18. “Conditions of Service” is a term of wide amplitude and would include, after recruitment to service, pay, seniority, promotion, termination, transfer, deputation, disciplinary proceedings, superannuation, pension, etc.

19. In Accountant General v. N. Bakshi the Supreme Court considered the meaning of the word “remuneration” and laid down that the expression “remuneration” in its ordinary connotation means reward, recompense, pay, wages or salary for the service rendered. Their Lordships relied on the decision in R. v. Postmaster General (1876) 1 QBD 658 in which it was pointed out that the word “remuneration” means a quid pro quo. It was also observed that if a man gives his services whatever consideration he gets for his services seems to be a “remuneration” for them.

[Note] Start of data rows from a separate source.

Lemma arrayMap_substitute_defined (names : list string) (index : nat) :
  (forall name, In name names -> isUndefined (get o name) = false) ->
  arrayMap (substitute urlParts o) names index = Ok (pathParts urlParts o names index).
Proof.
  revert index. induction names as [|name rest IH]; intros index Hdef.
  - reflexivity.
  - cbn [arrayMap pathParts]. unfold substitute at 1.
    rewrite (Hdef name (or_introl eq_refl)). cbn [bindResult].
    rewrite IH; [reflexivity|].
    intros n Hn. apply Hdef. now right.
Qed.

(** With every placeholder defined, the renderer returns the base
    address, the literal prefix, the substituted path, [?] and the
    parameters its own filter keeps. *)
Lemma createUrlTemplate_defined (names : list string) :
  (forall name, In name names -> isUndefined (get o name) = false) ->
  createUrlTemplate apiKey urlParts names (OObject o)
  = Ok (baseUrl ++ part urlParts 0 ++ substitutedPath urlParts names o
        ++ "?"
        ++ join "&"
             (map queryParameter
                (filter (fun entry =>
                           negb (hashTruthy names (fst entry))
                           && negb (isUndefined (snd entry))) o
                 ++ [("key", VStr apiKey)])%list)).
Proof.
  intros Hdef. unfold createUrlTemplate.
  change (arrayMap _ names 0) with (arrayMap (substitute urlParts o) names 0).
  rewrite (arrayMap_substitute_defined names 0 Hdef). cbn [bindResult].
  now rewrite append_assoc.
Qed.

Lemma createUrlTemplate_missing (names : list string) (missing : string) :
  firstMissing o names = Some missing ->
  createUrlTemplate apiKey urlParts names (OObject o)
  = Throw (Error ("Parameter " ++ missing ++ " is required.")).
Proof.
  intros Hfind. unfold createUrlTemplate.
  change (arrayMap _ names 0) with (arrayMap (substitute urlParts o) names 0).
  now rewrite (arrayMap_substitute_missing names 0 missing Hfind).
Qed.
(** * The Linux message queue and run loop of JUCE (juce_linux_Messaging.cpp)

    A shallow embedding of [InternalMessageQueue], [InternalRunLoop] and the
    [MessageManager] entry points built on them, with the properties of the
    design document proved (or refuted) about the embedding.

    Conventions.
    - A C++ [int] is a [Z]; the two increments of the file go through
      [wrap_int], the 32-bit two's-complement normalisation.
    - A [std::vector] or a [ReferenceCountedArray] is a [list], index 0 first.
    - Code behind a [std::function] or a virtual call is a parameter of the
      enclosing Section; what it may do to the objects of this file is what
      their public interface lets it do.
    - Effects that leave the process (system calls, callback invocations,
      reported exceptions) are appended to a log, oldest entry first. *)

From Stdlib Require Import ZArith List Bool Lia.
Import ListNotations.
Open Scope Z_scope.

(** ** Machine integers *)

Definition wrap_int (z : Z) : Z := (z + 2 ^ 31) mod 2 ^ 32 - 2 ^ 31.

Definition is_int (z : Z) : Prop := - 2 ^ 31 <= z < 2 ^ 31.

(** ** Containers *)

(** Modelled from the spec: [ReferenceCountedArray] is declared outside this
    file.  [add] "appends item to PendingQueue"; [removeAndReturn 0] "removes
    and returns the head of PendingQueue, or signals empty if the queue is
    empty" (a null [Ptr], here [None]). *)
Definition add {A : Type} (arr : list A) (x : A) : list A := arr ++ [x].

Fixpoint removeAndReturn {A : Type} (index : nat) (arr : list A)
  : option A * list A :=
  match arr, index with
  | [], _ => (None, [])
  | x :: rest, O => (Some x, rest)
  | x :: rest, S i =>
      let (r, rest') := removeAndReturn i rest in (r, x :: rest')
  end.

(** [std::vector::front] has the precondition that the vector is not empty;
    on an empty vector the behaviour is undefined, here [None]. *)
Definition front {A : Type} (v : list A) : option A :=
  match v with
  | [] => None
  | x :: _ => Some x
  end.

(** [v.erase (std::remove_if (begin, end, pred), end)]: the elements that do
    not satisfy [pred], in their order. *)
Definition erase_remove_if {A : Type} (pred : A -> bool) (v : list A) : list A :=
  filter (fun x => negb (pred x)) v.

(** * InternalMessageQueue *)

Module MessageQueue.

Definition maxBytesInSocketQueue : Z := 128.

Section WithMessages.

(** [MessageManager::MessageBase] objects.  Callers hand in [this], so a
    queued message is never null. *)
Variable Msg : Type.

Inductive Completion : Type :=
| Returns
| Throws.

(** [msg->messageCallback()]: the messages it posts back to the queue, in
    order, and how it ends. *)
Variable messageCallback : Msg -> list Msg * Completion.

Inductive Event : Type :=
| SysWrite (fd : Z) (byte : Z)
| SysRead (fd : Z)
| Invoked (msg : Msg)
| Reported (msg : Msg).

Record InternalMessageQueue : Type := mkQueue {
  queue : list Msg;
  msgpipe : Z * Z;
  bytesInSocket : Z;
  log : list Event
}.

Definition set_queue (q : list Msg) (s : InternalMessageQueue) :=
  mkQueue q (msgpipe s) (bytesInSocket s) (log s).

Definition set_bytesInSocket (b : Z) (s : InternalMessageQueue) :=
  mkQueue (queue s) (msgpipe s) b (log s).

Definition emit (e : Event) (s : InternalMessageQueue) :=
  mkQueue (queue s) (msgpipe s) (bytesInSocket s) (log s ++ [e]).

Definition getWriteHandle (s : InternalMessageQueue) : Z := fst (msgpipe s).
Definition getReadHandle (s : InternalMessageQueue) : Z := snd (msgpipe s).

(** The constructor, after [socketpair] has filled [msgpipe]. *)
Definition construct (pipe : Z * Z) : InternalMessageQueue :=
  mkQueue [] pipe 0 [].

Definition postMessage (msg : Msg) (s : InternalMessageQueue)
  : InternalMessageQueue :=
  let s1 := set_queue (add (queue s) msg) s in
  if bytesInSocket s1 <? maxBytesInSocketQueue then
    let s2 := set_bytesInSocket (wrap_int (bytesInSocket s1 + 1)) s1 in
    emit (SysWrite (getWriteHandle s2) 255) s2
  else s1.

(** [popNextMessage] holds the lock twice when the counter is positive:
    around the test and the decrement, and, after the [read] made with the
    lock released, around the removal. *)
Definition popNextMessage_count (fd : Z) (s : InternalMessageQueue)
  : InternalMessageQueue :=
  if 0 <? bytesInSocket s then
    emit (SysRead fd) (set_bytesInSocket (wrap_int (bytesInSocket s - 1)) s)
  else s.

Definition popNextMessage_remove (s : InternalMessageQueue)
  : option Msg * InternalMessageQueue :=
  let (r, q') := removeAndReturn 0 (queue s) in
  (r, set_queue q' s).

Definition popNextMessage (fd : Z) (s : InternalMessageQueue)
  : option Msg * InternalMessageQueue :=
  popNextMessage_remove (popNextMessage_count fd s).

(** Several posts in a row, and several pops in a row with what they
    returned. *)
Definition postAll (msgs : list Msg) (s : InternalMessageQueue)
  : InternalMessageQueue :=
  fold_left (fun acc m => postMessage m acc) msgs s.

Fixpoint popMany (n : nat) (fd : Z) (s : InternalMessageQueue)
  : list (option Msg) * InternalMessageQueue :=
  match n with
  | O => ([], s)
  | S k =>
      let (r, s1) := popNextMessage fd s in
      let (rs, s2) := popMany k fd s1 in
      (r :: rs, s2)
  end.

20. In Chandra Mohan v. State it was held that “conditions of service” is a phrase of wide import and means all those conditions which regulate the holding of a post by a person from the time of appointment till his retirement and even beyond it in matters like pension etc. In State of U.P. v. Babu Ram (1970-I-LLJ-670) it was held that the Provident Fund Rules applicable to Railway servants framed by the Governor-General-in-Council are conditions of service.

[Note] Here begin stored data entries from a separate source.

(** The last character of [sub], if any, is not white space. *)
Fixpoint ends_solid (sub : string) : bool :=
  match sub with
  | EmptyString => true
  | String c EmptyString => negb (is_space c)
  | String _ r => ends_solid r
  end.

(** The first Monday strictly after the day [d]. *)
Definition next_monday_after (d : Z) : Z := d + (7 - weekday d).

(** The required fields of an intent, in schema order. *)
Definition required_fields (intent : Intent) : list string :=
  match intent with
  | schedule_meeting => ["title"; "date"; "time"; "participants"]
  | send_email => ["recipient"; "body"]
  | chitchat => []
  end.

(** The question table of an intent. *)
Definition questions (intent : Intent) : gmap string string :=
  match intent with
  | schedule_meeting => meeting_questions
  | send_email => email_questions
  | chitchat => ∅
  end.

(** The value of [key] in the latest entry of [history] that was recorded
    for [intent] and holds a usable value for [key]. *)
Fixpoint latest_usable (intent : Intent) (key : string) (history : list Conv)
    : option string :=
  match history with
  | [] => None
  | conv :: rest =>
      match latest_usable intent key rest with
      | Some value => Some value
      | None =>
          if bool_decide (c_intent conv = Some intent) then
            match c_entities conv !! key with
            | Some value => if usable_value value then Some value else None
            | None => None
            end
          else None
      end
  end.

21. Salary or remuneration is an essential part of consideration on which an appointment to a post is made. The tenure is regulated by periodical payments for the services rendered by the persons who were appointed and therefore would be an essential component of the service conditions. A Government servant appointed to a post is entitled to be paid his salary in the scale of pay in which he was appointed. The scales of pay are determined either by the Rules made under Article 309 of the Constitution of India, or by the executive instructions which may be issued from time to time. The service rules may also provide for deduction from salary as for example where the monetary loss caused to the Government is sought to be recovered from the salary of the Government servants, after disciplinary proceedings, if so provided by the rules. The employer or for that matter the State or the Central Government have no right to make any deductions from salary contrary to the contract of service, the terms of appointment or conditions of service prescribed by Rules made either by the Legislature or by the President or the Governor, as the case may be, in exercise of the powers available under Article 309 of the Constitution. That being so, the deduction from salary, irrespective of whether there was any tripartite agreement as pleaded by the respondents or not, (as pleaded by the appellants) would be an act affecting the conditions of service of the appellants and therefore, the learned single Judge was quite justified in holding that the matter can be agitated only before the Central Administrative Tribunal constituted under the Administrative Tribunals Act 1985, as the jurisdiction of this Court under Article 226 of the Constitution of India in entertaining writ petitions in respect of service matters of the employees of the Central Government is barred under Section 28 of the Act read with Article 323-A of the Constitution.

22. It is no doubt true that a Full bench of this Court in S. Hari Nath v. State of Andhra Pradesh (1993) 3 Andh LT 471 (FB) held that Clause 2(d) of Article 323-A of the Constitution and Section 28 of Administrative Tribunals Act as ultra-vires the Constitution and therefore the High Court retains the jurisdiction to deal with service matters falling within purview of the Act but it appears that the operation of this judgment has been stayed by the Supreme Court. Be that as it may, the Full bench itself observed in the concluding part of the judgment that the petitioners before them should first approach the Administrative Tribunal for redressal of their grievances. In this case also, we are not inclined to entertain the writ petition when there is an effective alternative remedy available as per the view taken by us.

23. We do not, therefore, find any merit in this Writ Appeal, which is dismissed with the observation that the appellants may approach the Central Administrative Tribunal for the grievances raised by them in the Writ Petition filed in this Court under Article 226 of the Constitution. No costs.